- Full name: Peter Glen Vidmar
- Born: June 3, 1961 (age 65) Los Angeles, California, U.S.
- Height: 165 cm (5 ft 5 in)

Gymnastics career
- Discipline: Men's artistic gymnastics
- Country represented: United States
- College team: UCLA Bruins
- Medal record
Men's artistic gymnastics
Representing United States
| Event | 1st | 2nd | 3rd |
| Olympic Games | 2 | 1 | 0 |
| World Championships | 0 | 0 | 1 |
| Total | 2 | 1 | 1 |
Olympic Games
| Gold medal – first place | 1984 Los Angeles | Team |
| Gold medal – first place | 1984 Los Angeles | Pommel horse |
| Silver medal – second place | 1984 Los Angeles | All-around |
World Championships
| Bronze medal – third place | 1979 Fort Worth | Team |

= Peter Vidmar =

American gymnast (born 1961)

Peter Glen Vidmar (born June 3, 1961, in Los Angeles) is an American gymnast and two-time Olympic gold medalist. He was a member of the United States men's national artistic gymnastics team and won gold in the team final and pommel horse, and silver in the individual all-around.

==Olympics==
At age 18, Vidmar was the youngest member of the U.S. team that won a bronze medal in the 1979 World Championships. He qualified for the 1980 Olympic team, but did not compete due to the U.S. Olympic Committee's boycott of the 1980 Summer Olympics in Moscow, Russia. Vidmar was one of 461 athletes to receive a Congressional Gold Medal.

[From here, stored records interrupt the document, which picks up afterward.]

(** * Commands *)

(** ** Calls and exceptions of a command *)

(** What a command throws, or a collaborator rejects with. *)
Inductive Thrown : Type :=
| JsThrown (error : JsError)
| YoutubeTranscriptError (message : string).

(** A run that has made the calls [C] and then answers or throws. *)
Definition Run (C A : Type) : Type := list C * (Thrown + A).

Definition answer {C A} (a : A) : Run C A := ([], inr a).

Definition raise {C A} (error : Thrown) : Run C A := ([], inl error).

(** A call into a collaborator and what it settles to. *)
Definition call {C A} (c : C) (settles : Thrown + A) : Run C A := ([c], settles).

Definition andThen {C A B} (m : Run C A) (k : A → Run C B) : Run C B :=
  match m with
  | (l, inr a) => (l ++ (k a).1, (k a).2)
  | (l, inl error) => (l, inl error)
  end.

(** [try { m } catch (error) { handler }] *)
Definition tryCatch {C A} (m : Run C A) (handler : Thrown → Run C A) : Run C A :=
  match m with
  | (l, inl error) => (l ++ (handler error).1, (handler error).2)
  | (l, inr a) => (l, inr a)
  end.

Notation "'do!' x ':=' m 'in' k" := (andThen m (λ x, k))
  (at level 10, x pattern, m at level 100, k at level 200).

(** [s.includes(sub)] *)
Definition includes (sub s : string) : bool :=
  if String.index 0 sub s is Some _ then true else false.

(** ** The summarize command *)

Module SummarizeCommand.

Definition SUMMARIZE_MAX_VIDEO_DURATION : Z := 15 * 60.

Record SummaryType : Type := {
  name : string;
  description : string;
  prompt : string
}.

Definition SummaryTypes : list SummaryType :=
  [ {| name := "Long";
       description := "Longer summary, going in-depth and into detail";
       prompt := "a pretty long text summary that's very detailed and going in-depth, keep it around 4-6 sentences long" |};
    {| name := "Medium";
       description := "An average summary, only keeping important things and some details";
       prompt := "a bit smaller text summary, only keeping important things & some details, 2-4 sentences long" |};
    {| name := "Short";
       description := "Very short 1-2 sentence summary, only keeping important information";
       prompt := "a short text summary, maximum 1-2 sentences and only keeping important information" |};
    {| name := "Bullet points";
       description := "Text summarized in bullet points";
       prompt := "bullet points, and no full sentences" |} ].

(** What the command reads of a [YouTubeVideo] ([util/youtube.ts]). *)
Record YouTubeVideo : Type := {
  videoId : string;
  title : string;
  duration_seconds : Z        (* [duration.seconds] *)
}.

(** The collaborators of one run, each awaited call by what it settles
    to. [countChatMessageTokens] and [getPromptLength] come from
    [conversation/utils/length.ts]; [systemContent] is the text of the
    system message for a video and a summary type. *)
Record Collaborators : Type := {
  check : Thrown + bool;            (* [moderation.check(...)], its [blocked] *)
  message : Thrown + unit;          (* [moderation.message(...)] *)
  search : Thrown + list YouTubeVideo;
  send : Thrown + bool;             (* whether [send] answers a reply and not null *)
  awaitMessageComponent : list string → Thrown + string;
      (* [selection.values[0]], for the values of the menu *)
  subtitles : string → Thrown + list YouTubeSubtitle;
  openAI : list OpenAIChatMessage → Thrown + string;
      (* [raw.response.message.content] *)
  expenseForSummary : Thrown + unit;
  handle : Thrown → Thrown + unit;  (* [error.handle(...)] *)
  countChatMessageTokens : list OpenAIChatMessage → Z;
  systemContent : YouTubeVideo → SummaryType → string;
  getPromptLength : string → Z;
  message_of : JsError → string     (* [error.message] *)
}.

Inductive Call : Type :=
| Check (content : string)
| Message
| DeferReply
| Search (query : string)
| Send (values : list string)       (* the menu, by the values of its options *)
| AwaitMessageComponent
| Subtitles (url : string)
| StatusUpdate                      (* [statusUpdateResponse(...).send], not awaited *)
| OpenAI (messages : list OpenAIChatMessage)
| ExpenseForSummary (video : option YouTubeVideo) (prompt : SummaryPrompt) (tokens : Z)
| Handle (error : Thrown).

Inductive Response : Type :=
| ErrorResponse (message : string)
| ModerationMessage                 (* what [moderation.message] answers *)
| Handled (error : Thrown)          (* what [error.handle] answers *)
| FinalResponse (video : YouTubeVideo) (description : string)
    (fields : list (string * string)).

(** The search results the menu offers:
    [.filter(video => video.duration.seconds <= SUMMARIZE_MAX_VIDEO_DURATION)
     .slice(undefined, 25)] *)
Definition searchResults (found : list YouTubeVideo) : list YouTubeVideo :=
  take 25 (filter (λ video, duration_seconds video ≤ SUMMARIZE_MAX_VIDEO_DURATION) found).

At the 1984 Summer Olympic games in Los Angeles, Vidmar won gold medals in the men's all-around team competition and the pommel horse competition, and a silver medal in the men's all-around individual gymnastics competition. With three Olympic medals, he is one of three athletes inducted into the U.S. Olympic Hall of Fame twice. He was inducted as an individual, then as a member of the 1984 U.S. men's gymnastics team.

==UCLA==
He is an alumnus of UCLA. In 1983, Vidmar won the Nissen Award (the "Heisman" of men's gymnastics).

==Career==
Vidmar hosts the annual Peter Vidmar Men's Gymnastics Invitational at Brentwood School in Los Angeles. He has been a gymnastics anchor for both CBS and ESPN. He is currently a motivational speaker as well as a co-chairman of the U.S. Olympic Committee Summer Sports Summit. In 1998 Vidmar was inducted into the International Gymnastics Hall of Fame.

==Personal life==
Vidmar and his wife, Donna, have five children. He is a member of The Church of Jesus Christ of Latter-day Saints.

==2012 Olympics==
Vidmar was selected to be the chef de mission for the 2012 Olympics, where he would have represented all U.S. athletes and marched in the opening ceremonies. His selection drew criticism from LGBT activists and athletes, including Olympic figure skater Johnny Weir, because in 2008 Vidmar donated money to and publicly campaigned for Proposition 8 that banned same-sex couples from being married in California. Vidmar resigned his position to avoid his presence from being detrimental to the U.S. Olympics.

==U.S. Gymnastics==
Vidmar was named chairman of the U.S. Gymnastics Board of Directors in December 2008. He left his role at USA Gymnastics in December 2015 to serve as a mission president for the LDS Church in the Australia Melbourne Mission.